# What you are asked to do
With both ends included, repeat exactly the lines of the entries below from the one containing "unfold mm_erase, mm_get." down to the one containing "here; a reading", and no others.

# Dataset items
——

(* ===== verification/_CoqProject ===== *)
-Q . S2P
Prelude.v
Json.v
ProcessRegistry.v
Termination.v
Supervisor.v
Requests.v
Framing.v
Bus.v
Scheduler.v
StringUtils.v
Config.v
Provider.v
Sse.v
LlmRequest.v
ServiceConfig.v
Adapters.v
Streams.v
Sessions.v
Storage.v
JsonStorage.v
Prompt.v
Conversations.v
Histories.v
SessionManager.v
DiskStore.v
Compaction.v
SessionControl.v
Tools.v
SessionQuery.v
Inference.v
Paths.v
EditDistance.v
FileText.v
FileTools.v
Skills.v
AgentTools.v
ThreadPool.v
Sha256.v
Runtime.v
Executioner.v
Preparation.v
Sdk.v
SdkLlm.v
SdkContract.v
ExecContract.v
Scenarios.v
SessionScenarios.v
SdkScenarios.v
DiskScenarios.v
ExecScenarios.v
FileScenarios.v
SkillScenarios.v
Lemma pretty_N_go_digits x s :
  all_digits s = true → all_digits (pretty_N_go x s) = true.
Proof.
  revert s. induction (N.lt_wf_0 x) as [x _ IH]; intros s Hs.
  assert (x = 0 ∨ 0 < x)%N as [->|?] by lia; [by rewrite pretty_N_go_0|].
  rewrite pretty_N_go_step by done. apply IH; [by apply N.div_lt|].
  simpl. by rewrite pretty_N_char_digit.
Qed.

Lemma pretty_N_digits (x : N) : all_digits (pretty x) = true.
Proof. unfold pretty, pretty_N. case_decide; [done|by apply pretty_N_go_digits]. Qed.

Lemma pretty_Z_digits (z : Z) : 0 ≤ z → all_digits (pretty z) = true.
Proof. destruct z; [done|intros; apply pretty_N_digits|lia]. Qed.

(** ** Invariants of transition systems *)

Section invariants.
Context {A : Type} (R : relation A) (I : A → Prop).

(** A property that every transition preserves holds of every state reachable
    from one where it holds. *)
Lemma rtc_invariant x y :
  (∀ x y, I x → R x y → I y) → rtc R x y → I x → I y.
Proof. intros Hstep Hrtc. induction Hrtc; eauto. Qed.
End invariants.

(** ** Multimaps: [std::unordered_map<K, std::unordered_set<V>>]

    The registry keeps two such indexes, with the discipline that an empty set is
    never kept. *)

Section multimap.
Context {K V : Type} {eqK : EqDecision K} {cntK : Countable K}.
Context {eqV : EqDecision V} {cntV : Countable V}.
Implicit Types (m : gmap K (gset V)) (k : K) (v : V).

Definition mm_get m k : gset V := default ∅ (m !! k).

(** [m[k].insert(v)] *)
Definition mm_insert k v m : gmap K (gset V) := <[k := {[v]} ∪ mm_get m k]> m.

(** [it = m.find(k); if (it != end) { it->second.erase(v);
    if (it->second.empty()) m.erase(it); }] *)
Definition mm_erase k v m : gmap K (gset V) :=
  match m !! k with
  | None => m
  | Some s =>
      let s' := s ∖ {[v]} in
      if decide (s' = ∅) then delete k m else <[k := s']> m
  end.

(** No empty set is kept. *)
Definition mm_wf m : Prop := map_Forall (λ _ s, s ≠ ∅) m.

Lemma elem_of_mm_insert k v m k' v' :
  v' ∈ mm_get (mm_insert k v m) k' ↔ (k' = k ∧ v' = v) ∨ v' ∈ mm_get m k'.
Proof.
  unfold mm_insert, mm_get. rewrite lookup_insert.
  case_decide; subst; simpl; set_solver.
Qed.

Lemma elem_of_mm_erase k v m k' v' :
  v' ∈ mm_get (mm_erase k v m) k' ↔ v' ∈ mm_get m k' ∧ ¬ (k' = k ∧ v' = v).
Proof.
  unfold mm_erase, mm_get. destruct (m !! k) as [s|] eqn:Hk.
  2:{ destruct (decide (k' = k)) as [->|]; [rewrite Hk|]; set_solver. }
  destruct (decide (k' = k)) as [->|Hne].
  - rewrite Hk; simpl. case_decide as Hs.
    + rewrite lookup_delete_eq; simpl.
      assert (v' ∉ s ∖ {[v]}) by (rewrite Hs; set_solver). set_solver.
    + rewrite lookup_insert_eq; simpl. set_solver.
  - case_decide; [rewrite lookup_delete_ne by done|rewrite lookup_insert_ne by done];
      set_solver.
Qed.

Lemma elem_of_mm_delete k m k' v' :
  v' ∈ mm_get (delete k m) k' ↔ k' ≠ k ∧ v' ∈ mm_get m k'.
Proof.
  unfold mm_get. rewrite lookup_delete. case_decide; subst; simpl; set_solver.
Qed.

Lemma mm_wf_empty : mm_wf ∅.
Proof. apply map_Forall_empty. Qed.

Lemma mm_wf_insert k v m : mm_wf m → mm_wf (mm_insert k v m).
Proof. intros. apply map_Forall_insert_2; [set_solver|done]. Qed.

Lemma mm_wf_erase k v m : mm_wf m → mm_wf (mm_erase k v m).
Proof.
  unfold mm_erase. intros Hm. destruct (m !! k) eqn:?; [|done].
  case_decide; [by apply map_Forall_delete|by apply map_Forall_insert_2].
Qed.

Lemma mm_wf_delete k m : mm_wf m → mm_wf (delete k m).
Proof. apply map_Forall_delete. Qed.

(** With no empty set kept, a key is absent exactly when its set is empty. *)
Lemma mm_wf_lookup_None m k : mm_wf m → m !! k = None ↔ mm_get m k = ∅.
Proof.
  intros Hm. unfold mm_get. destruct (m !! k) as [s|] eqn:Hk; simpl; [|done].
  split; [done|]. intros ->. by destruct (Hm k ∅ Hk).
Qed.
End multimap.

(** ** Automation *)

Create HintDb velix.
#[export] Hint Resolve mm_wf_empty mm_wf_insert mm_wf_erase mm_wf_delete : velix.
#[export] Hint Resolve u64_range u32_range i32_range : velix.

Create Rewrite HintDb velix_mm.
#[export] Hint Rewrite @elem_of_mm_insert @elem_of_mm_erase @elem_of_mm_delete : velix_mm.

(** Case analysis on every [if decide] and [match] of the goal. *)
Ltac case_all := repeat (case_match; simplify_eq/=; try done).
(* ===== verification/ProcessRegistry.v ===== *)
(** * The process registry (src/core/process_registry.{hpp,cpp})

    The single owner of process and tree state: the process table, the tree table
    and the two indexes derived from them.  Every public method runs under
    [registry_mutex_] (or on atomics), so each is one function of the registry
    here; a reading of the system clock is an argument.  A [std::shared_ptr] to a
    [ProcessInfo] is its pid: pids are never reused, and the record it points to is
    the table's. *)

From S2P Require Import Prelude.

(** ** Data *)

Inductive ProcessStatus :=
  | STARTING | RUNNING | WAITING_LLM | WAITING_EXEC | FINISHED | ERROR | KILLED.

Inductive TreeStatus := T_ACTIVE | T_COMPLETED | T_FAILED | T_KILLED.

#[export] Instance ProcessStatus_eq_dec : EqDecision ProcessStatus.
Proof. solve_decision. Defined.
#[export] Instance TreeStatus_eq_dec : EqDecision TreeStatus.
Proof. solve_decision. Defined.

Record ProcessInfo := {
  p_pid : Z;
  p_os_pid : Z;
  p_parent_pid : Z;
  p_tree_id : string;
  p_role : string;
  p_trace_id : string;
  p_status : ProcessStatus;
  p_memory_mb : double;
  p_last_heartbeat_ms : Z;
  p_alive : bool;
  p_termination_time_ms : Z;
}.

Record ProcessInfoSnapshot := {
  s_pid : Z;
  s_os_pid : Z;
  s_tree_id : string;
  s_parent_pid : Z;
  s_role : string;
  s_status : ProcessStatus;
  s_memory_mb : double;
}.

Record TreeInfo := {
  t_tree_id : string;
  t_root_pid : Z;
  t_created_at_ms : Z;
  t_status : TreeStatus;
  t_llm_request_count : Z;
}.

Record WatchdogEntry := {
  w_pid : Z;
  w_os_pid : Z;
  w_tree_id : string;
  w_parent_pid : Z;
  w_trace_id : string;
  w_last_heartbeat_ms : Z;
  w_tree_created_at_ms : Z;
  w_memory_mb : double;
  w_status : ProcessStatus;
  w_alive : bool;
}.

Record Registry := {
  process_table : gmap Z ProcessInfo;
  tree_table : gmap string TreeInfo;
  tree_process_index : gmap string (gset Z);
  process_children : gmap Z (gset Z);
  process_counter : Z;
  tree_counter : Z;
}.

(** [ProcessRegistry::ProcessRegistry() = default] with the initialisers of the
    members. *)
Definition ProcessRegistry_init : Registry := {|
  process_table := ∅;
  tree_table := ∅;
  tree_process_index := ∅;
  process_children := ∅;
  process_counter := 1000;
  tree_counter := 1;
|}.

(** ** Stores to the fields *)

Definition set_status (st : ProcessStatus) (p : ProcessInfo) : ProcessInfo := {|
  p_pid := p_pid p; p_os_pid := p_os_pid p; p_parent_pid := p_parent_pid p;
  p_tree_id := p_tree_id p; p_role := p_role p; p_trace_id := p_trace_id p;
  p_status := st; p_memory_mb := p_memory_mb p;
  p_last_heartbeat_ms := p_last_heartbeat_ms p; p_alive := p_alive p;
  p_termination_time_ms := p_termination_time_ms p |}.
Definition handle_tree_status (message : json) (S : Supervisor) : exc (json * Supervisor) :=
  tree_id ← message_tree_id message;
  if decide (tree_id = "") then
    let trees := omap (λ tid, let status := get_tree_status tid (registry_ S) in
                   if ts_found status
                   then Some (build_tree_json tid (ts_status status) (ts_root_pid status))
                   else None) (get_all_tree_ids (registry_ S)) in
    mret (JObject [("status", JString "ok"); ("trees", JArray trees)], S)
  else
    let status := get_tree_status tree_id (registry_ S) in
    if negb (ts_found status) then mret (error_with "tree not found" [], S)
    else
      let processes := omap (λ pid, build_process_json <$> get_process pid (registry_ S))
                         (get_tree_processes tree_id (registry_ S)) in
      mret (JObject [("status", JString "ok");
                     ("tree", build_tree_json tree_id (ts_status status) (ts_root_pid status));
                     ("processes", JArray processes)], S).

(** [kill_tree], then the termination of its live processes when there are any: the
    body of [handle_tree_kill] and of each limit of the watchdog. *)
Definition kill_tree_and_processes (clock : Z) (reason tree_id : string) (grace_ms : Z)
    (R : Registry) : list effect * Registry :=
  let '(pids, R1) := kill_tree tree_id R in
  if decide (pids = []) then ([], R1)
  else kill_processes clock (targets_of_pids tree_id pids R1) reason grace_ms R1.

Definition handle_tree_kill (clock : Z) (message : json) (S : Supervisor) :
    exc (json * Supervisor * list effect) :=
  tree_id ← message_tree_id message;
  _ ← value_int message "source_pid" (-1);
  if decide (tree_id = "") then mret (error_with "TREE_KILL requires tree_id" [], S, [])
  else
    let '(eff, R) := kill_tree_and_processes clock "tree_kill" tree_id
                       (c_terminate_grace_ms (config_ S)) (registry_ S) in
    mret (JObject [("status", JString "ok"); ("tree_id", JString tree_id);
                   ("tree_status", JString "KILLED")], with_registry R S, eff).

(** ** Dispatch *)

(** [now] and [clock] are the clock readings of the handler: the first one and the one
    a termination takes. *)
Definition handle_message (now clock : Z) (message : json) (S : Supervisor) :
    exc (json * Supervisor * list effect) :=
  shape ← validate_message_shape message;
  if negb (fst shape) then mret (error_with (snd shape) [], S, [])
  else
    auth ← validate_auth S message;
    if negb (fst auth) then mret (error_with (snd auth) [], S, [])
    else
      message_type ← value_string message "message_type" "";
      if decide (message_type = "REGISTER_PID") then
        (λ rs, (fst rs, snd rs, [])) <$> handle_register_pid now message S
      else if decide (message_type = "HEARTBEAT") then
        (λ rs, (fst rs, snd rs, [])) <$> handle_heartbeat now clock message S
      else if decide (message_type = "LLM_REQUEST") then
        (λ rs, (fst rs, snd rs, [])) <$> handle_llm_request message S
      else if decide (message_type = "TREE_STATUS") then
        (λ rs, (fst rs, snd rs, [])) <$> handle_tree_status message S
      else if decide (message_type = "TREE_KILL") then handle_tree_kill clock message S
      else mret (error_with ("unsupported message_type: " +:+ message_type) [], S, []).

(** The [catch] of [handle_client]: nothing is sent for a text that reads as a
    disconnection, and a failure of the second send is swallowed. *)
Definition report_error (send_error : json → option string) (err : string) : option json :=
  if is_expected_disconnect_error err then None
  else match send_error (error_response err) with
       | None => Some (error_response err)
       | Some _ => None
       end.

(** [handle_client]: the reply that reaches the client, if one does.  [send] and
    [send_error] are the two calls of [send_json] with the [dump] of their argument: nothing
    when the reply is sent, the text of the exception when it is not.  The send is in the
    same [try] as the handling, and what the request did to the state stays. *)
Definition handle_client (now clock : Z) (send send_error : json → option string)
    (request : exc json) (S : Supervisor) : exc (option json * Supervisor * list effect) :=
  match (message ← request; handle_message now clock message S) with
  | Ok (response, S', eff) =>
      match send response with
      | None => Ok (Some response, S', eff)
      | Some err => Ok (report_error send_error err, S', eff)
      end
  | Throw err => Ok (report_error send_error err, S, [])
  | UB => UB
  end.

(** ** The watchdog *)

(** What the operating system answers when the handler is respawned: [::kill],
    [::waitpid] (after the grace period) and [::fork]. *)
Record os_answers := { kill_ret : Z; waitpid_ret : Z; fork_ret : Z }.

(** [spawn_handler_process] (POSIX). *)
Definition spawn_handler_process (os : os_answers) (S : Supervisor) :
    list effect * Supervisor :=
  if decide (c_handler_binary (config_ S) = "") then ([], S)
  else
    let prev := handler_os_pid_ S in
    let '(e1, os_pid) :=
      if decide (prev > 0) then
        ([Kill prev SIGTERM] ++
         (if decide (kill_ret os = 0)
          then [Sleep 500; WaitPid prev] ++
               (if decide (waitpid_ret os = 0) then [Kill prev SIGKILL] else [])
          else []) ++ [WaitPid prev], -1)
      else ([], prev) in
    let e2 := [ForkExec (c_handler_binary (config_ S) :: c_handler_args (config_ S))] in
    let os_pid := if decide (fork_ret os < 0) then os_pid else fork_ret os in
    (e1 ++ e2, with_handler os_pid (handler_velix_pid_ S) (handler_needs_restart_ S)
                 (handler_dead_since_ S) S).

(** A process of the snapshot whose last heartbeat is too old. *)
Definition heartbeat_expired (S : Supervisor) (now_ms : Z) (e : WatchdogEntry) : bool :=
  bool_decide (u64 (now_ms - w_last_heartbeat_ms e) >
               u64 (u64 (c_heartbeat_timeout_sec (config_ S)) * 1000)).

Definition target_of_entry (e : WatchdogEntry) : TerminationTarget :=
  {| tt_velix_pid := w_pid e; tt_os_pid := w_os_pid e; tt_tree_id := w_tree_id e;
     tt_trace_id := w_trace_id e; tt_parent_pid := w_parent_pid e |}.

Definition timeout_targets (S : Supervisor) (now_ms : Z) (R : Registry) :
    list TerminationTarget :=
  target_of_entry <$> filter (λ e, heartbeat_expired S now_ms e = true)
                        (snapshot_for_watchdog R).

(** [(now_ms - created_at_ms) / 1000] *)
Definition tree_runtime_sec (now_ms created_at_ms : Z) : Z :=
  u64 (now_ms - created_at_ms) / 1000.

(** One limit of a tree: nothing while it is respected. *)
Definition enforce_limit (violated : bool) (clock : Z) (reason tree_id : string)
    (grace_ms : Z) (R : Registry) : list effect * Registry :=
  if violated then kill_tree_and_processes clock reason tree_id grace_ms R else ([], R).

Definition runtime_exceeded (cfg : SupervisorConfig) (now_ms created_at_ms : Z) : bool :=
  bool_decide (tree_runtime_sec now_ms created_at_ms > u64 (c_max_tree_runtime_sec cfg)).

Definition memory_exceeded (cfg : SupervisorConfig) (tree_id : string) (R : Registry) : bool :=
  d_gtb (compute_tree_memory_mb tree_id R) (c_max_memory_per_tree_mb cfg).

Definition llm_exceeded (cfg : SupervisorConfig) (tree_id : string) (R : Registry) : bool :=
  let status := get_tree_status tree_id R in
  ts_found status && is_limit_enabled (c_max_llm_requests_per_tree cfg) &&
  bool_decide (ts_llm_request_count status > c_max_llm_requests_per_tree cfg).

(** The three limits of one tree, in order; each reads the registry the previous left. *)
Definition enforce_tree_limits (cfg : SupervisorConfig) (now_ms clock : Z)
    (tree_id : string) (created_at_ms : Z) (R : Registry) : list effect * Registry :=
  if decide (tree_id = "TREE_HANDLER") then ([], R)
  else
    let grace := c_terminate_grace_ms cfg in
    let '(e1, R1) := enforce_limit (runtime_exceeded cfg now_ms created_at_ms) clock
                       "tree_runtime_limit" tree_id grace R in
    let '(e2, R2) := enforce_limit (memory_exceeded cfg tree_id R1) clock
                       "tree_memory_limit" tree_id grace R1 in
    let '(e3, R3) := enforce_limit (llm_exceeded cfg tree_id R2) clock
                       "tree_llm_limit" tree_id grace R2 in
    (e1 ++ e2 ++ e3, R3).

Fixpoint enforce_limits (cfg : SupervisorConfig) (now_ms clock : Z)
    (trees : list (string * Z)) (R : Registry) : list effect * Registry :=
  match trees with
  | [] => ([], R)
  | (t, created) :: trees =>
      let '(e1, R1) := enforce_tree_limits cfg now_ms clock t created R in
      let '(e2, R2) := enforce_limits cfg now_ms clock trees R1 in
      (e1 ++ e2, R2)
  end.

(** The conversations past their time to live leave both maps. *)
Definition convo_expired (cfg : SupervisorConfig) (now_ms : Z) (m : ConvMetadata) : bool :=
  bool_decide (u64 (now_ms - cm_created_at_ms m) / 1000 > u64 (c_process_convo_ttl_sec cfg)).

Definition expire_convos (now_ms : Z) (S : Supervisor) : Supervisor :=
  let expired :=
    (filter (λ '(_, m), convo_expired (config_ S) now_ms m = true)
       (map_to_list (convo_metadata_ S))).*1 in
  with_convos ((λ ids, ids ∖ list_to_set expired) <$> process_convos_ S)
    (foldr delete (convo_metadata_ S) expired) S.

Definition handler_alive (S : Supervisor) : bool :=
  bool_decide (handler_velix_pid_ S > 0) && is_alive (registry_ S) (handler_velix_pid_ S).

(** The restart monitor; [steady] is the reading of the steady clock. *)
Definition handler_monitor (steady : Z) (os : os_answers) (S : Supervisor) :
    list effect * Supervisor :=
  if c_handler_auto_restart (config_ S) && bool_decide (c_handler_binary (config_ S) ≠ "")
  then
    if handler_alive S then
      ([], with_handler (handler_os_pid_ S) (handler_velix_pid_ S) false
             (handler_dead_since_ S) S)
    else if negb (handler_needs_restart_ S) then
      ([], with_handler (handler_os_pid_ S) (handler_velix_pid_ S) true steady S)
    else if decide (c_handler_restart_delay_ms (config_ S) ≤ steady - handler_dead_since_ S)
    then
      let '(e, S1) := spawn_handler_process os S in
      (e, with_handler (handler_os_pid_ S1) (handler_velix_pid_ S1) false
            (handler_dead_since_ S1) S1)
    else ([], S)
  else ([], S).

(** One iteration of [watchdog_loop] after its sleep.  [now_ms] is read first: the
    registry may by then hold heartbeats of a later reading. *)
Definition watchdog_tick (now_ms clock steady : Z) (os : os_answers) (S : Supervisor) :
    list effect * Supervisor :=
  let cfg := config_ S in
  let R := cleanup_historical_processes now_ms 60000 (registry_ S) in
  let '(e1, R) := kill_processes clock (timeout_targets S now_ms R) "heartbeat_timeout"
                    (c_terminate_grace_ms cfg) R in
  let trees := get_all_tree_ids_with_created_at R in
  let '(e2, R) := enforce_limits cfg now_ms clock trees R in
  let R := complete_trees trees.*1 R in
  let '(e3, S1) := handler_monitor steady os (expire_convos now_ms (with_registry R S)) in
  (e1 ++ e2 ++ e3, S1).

——

# Reply to the task
  unfold mm_erase, mm_get. destruct (m !! k) as [s|] eqn:Hk.
  2:{ destruct (decide (k' = k)) as [->|]; [rewrite Hk|]; set_solver. }
  destruct (decide (k' = k)) as [->|Hne].
  - rewrite Hk; simpl. case_decide as Hs.
    + rewrite lookup_delete_eq; simpl.
      assert (v' ∉ s ∖ {[v]}) by (rewrite Hs; set_solver). set_solver.
    + rewrite lookup_insert_eq; simpl. set_solver.
  - case_decide; [rewrite lookup_delete_ne by done|rewrite lookup_insert_ne by done];
      set_solver.
Qed.

Lemma elem_of_mm_delete k m k' v' :
  v' ∈ mm_get (delete k m) k' ↔ k' ≠ k ∧ v' ∈ mm_get m k'.
Proof.
  unfold mm_get. rewrite lookup_delete. case_decide; subst; simpl; set_solver.
Qed.

Lemma mm_wf_empty : mm_wf ∅.
Proof. apply map_Forall_empty. Qed.

Lemma mm_wf_insert k v m : mm_wf m → mm_wf (mm_insert k v m).
Proof. intros. apply map_Forall_insert_2; [set_solver|done]. Qed.

Lemma mm_wf_erase k v m : mm_wf m → mm_wf (mm_erase k v m).
Proof.
  unfold mm_erase. intros Hm. destruct (m !! k) eqn:?; [|done].
  case_decide; [by apply map_Forall_delete|by apply map_Forall_insert_2].
Qed.

Lemma mm_wf_delete k m : mm_wf m → mm_wf (delete k m).
Proof. apply map_Forall_delete. Qed.

(** With no empty set kept, a key is absent exactly when its set is empty. *)
Lemma mm_wf_lookup_None m k : mm_wf m → m !! k = None ↔ mm_get m k = ∅.
Proof.
  intros Hm. unfold mm_get. destruct (m !! k) as [s|] eqn:Hk; simpl; [|done].
  split; [done|]. intros ->. by destruct (Hm k ∅ Hk).
Qed.
End multimap.

(** ** Automation *)

Create HintDb velix.
#[export] Hint Resolve mm_wf_empty mm_wf_insert mm_wf_erase mm_wf_delete : velix.
#[export] Hint Resolve u64_range u32_range i32_range : velix.

Create Rewrite HintDb velix_mm.
#[export] Hint Rewrite @elem_of_mm_insert @elem_of_mm_erase @elem_of_mm_delete : velix_mm.

(** Case analysis on every [if decide] and [match] of the goal. *)
Ltac case_all := repeat (case_match; simplify_eq/=; try done).
(* ===== verification/ProcessRegistry.v ===== *)
(** * The process registry (src/core/process_registry.{hpp,cpp})

    The single owner of process and tree state: the process table, the tree table
    and the two indexes derived from them.  Every public method runs under
    [registry_mutex_] (or on atomics), so each is one function of the registry
    here; a reading of the system clock is an argument.  A [std::shared_ptr] to a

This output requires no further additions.